# do you want to know sex of the baby after D&C?



## rowleypolie

so i lost my little bean a week ago and the doc asked me to come in today for a follow up exam. the first thing she asks is how am i doing and btw do you want to know the sex of the baby? my heart wrenched because i didnt want to know but the fact that she knows and other people know and i dont kills me. so i told her yes- and after she said it was a boy- my heart ached! i knew it was a boy- and now i am so confused- if i have a girl next i am always going to long for the little boy i could have had

so would you want to know- did you find out? did it make you feel better/worse? what is your opinion?


----------



## BrookieG

hi hun im sorry for your loss, i was never aware that you could find out hun, how far on were you when u lost your little one?? i would probably want to find out too but i dont think its a bad thing you've found out hun, you'll always miss your baby regardless of its sex....hope your ok hun xxx


----------



## Las78

Hun, so sorry for your loss.

I did want to know the sex of my little one, a little boy too, lost at 17w. I have 2 daughters and a step daughter so he was a very longed for little boy. 
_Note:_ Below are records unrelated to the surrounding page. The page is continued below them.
(** In a browser that hands out no 2D context the half-transparent image is
    still sent to the encoder, as a blank 2x1 canvas. *)
Lemma contextless_canvas_is_blank :
  ∃ σ : System,
    exec contextlessBrowser
      [DropFiles [photo]; SelectFormat ImageJpeg; ClickConvert; ImageLoad translucent]
      initialSystem = Some σ ∧
    ToBlob (mkCanvas 2 1 [transparentBlack; transparentBlack]) ImageJpeg None ∈ log σ ∧
    ∃ image : Image,
      ImageLoad image ∈
        [DropFiles [photo]; SelectFormat ImageJpeg; ClickConvert; ImageLoad translucent] ∧
      cv_width (mkCanvas 2 1 [transparentBlack; transparentBlack]) = img_width image ∧
      cv_height (mkCanvas 2 1 [transparentBlack; transparentBlack]) = img_height image ∧
      (getContext2d contextlessBrowser = false →
       cv_pixels (mkCanvas 2 1 [transparentBlack; transparentBlack]) =
         blank (img_width image) (img_height image)).
Proof.
  eexists. split; [reflexivity|].
  assert (Hin : ToBlob (mkCanvas 2 1 [transparentBlack; transparentBlack]) ImageJpeg None ∈
                [ImageSrc "blob:image/png";
                 ToBlob (mkCanvas 2 1 [transparentBlack; transparentBlack]) ImageJpeg None])
    by apply list_elem_of_further, list_elem_of_here.
  split; [exact Hin|].
  exact (encoder_gets_image_size contextlessBrowser
           [DropFiles [photo]; SelectFormat ImageJpeg; ClickConvert; ImageLoad translucent]
           _ _ _ _ eq_refl Hin).
Defined.


(** After a decode failure the call has returned normally. *)
Lemma failed_call_is_fulfilled :
  ∃ σ : System,
    exec sampleBrowser [DropFiles [notes]; ClickConvert; ImageError "error"]
      initialSystem = Some σ ∧
    reachable sampleBrowser σ ∧
    (completion_of σ = None ∨ completion_of σ = Some Fulfilled).
Proof.
  eexists. split; [reflexivity|].
  match goal with |- reachable _ ?s ∧ _ =>
    assert (Hreach : reachable sampleBrowser s)
      by (exists [DropFiles [notes]; ClickConvert; ImageError "error"]; reflexivity)
  end.
  split; [exact Hreach|].
  exact (convertImage_never_rejects sampleBrowser _ Hreach).
Defined.
(** The flat variant does reject a code that equals a stored code or has
    a stored code as a proper prefix. *)
Theorem flat_insert_rejects_extension (emptyValue depth : Z) (table : list Z)
    (c c' : HuffmanCode) :
  Z.of_nat (List.length table) = Flat._length depth ->
  flatStored emptyValue table c ->
  0 <= length c' ->
  (exists m, (m <= List.length (bitsOf c'))%nat /\ bitsOf c = take m (bitsOf c')) ->
  Flat.insert emptyValue depth c' table = Raise DecompressionError.
Proof.
  intros Hsz (Hne & Hv & Hst) Hlen (m & Hm & Hpre).
  unfold Flat.insert.
  destruct (value c' =? emptyValue); [reflexivity |].
  destruct (Z.ltb_spec depth (length c')); [reflexivity |]. simpl.
  unfold bitsOf in Hpre, Hm, Hst, Hne. rewrite codeBits_length in Hm.
  apply (flat_insert_loop_rejects emptyValue depth c' _ table 0 0 m (value c));
    trivial; try lia.
  - unfold atLevel. simpl. lia.
  - split; [| trivial]. destruct m; [| lia].
    rewrite take_0 in Hpre. contradiction.
  - rewrite <- Hpre. trivial.
Qed.

(** ** Insertion into the dynamic decoder: stored codes are prefix-free *)

Lemma walk_app (table : list Dyn.Node) (l1 l2 : list Z) :
  forall i j,
    walk table i (l1 ++ l2) = Some j ->
    exists j1, walk table i l1 = Some j1 /\ walk table j1 l2 = Some j.
Proof.
  induction l1 as [| b l1 IH]; intros i j H; simpl in *.
  - eauto.
  - destruct (table !! Z.to_nat i) as [n |]; [| discriminate].
    destruct (Dyn.sub n (negb (b =? 0)) =? 0); [discriminate |]. eauto.
Qed.

Lemma extends_refl (table : list Dyn.Node) : extends table table.
Proof. intros j nd H. eauto. Qed.

Lemma extends_trans (t1 t2 t3 : list Dyn.Node) :
  extends t1 t2 -> extends t2 t3 -> extends t1 t3.
Proof.
  intros H12 H23 j nd H.
  destruct (H12 j nd H) as (nd2 & H2 & Hv2 & Hs2).
  destruct (H23 j nd2 H2) as (nd3 & H3 & Hv3 & Hs3).
  exists nd3. split; [trivial |]. split; [congruence |].
  intros b Hb. rewrite Hs3; rewrite Hs2; trivial.
Qed.

Lemma extends_push (table : list Dyn.Node) (nd : Dyn.Node) :
  extends table (table ++ [nd]).
Proof.
  intros j n H. exists n. split; [| auto].
  apply lookup_app_l_Some. trivial.
Qed.

Lemma extends_update (table : list Dyn.Node) (i : nat) (nd : Dyn.Node)
    (b : bool) (v : Z) :
  table !! i = Some nd -> Dyn.sub nd b = 0 ->
  extends table (<[i := Dyn.set_sub nd b v]> table).
Proof.
  intros Hi Hb j n H.
  destruct (Nat.eq_dec i j) as [<- | Hne].
  - rewrite Hi in H. injection H as <-.
    exists (Dyn.set_sub nd b v).
    rewrite list_lookup_insert_eq by (apply lookup_lt_Some in Hi; trivial).
    split; [trivial |]. split; [apply nvalue_set_sub |].
    intros b' Hb'. rewrite sub_set_sub.
    destruct b, b'; simpl; trivial; contradiction.
  - exists n. rewrite list_lookup_insert_ne by trivial. auto.
Qed.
I'm glad I found out as I could name him, it made me feel worse as I so wanted a boy although I'm certain it wouldn't have felt any better if it was a girl.

Hope you're doing ok as ok can be right now hun x


----------



## ladypotter

That just happened to me too. I got my results back yesterday from my D&C three weeks ago. She didn't even ask...just started talking and said...typical Male karyotype (spelling) and that there were no abnormalities. I just started crying knowing it was a boy. That is what I have ALWAYS wanted and I too KNEW it was a boy this time even without her telling me. (Not that I love my daughter any less...she is a blessing while dealing with these four losses), but now I will never have him and it just hurts thinking about it (I am tearing up as I type). I agree that it would have been easier NOT to know, but then I would always wonder...so I don't think finding out is bad all around...just makes it a bit harder for me because it is more personalized now. I never found out any of my other babies sex's from my three other losses, and this one is definately harder for me. :-( (((HUGS)))


----------



## BABYCAREY

Im very sorry for your loss!!
I would have liked to know what my baby was,not because i wanted a particular sex but just so i could have gave he/she a name!!
I wasnt given that option when they op on me that night.
How far along where you?
I hope the futures brighter for you xx


----------



## leaz30

I needed to know. If I had miscarried very early on, then probably not. It would be easier not to know then. But I was far enough along I felt that I needed to know so we could name her.


----------



## Liz2

Hon, I am so sorry for your loss :hugs:

I was 12w 6d when I MC and they said it would be too soon to tell the sex. I don't know if I really would have been able to handle it or not. I think if I was farther along there is no question that I would have wanted to know.


----------



## CAmomma

I didnt even know that you could find out the sex of the baby until yesterday when I read ladypotter's thread. My heart ached for her. I have my d&c follow up appt in approx 3 weeks, and it made me think if they were going to tell me, and Ive pondered this same question. If they are able to tell me, I would want to know, although I think it will make all the feelings start all over again, I think it will help bring closure. Im sure I will come back here when I get my results....btw Im sorry for your loss.:hugs:


----------



## Mrs Doddy

I don't know tbh its a difficult one. Part of me thinks that if we knew more facts about the m/c why and the sex of the baby it would make things easier to deal with. At the same time would I then be more upset that I knew if it was a boy or girl and more what ifs. 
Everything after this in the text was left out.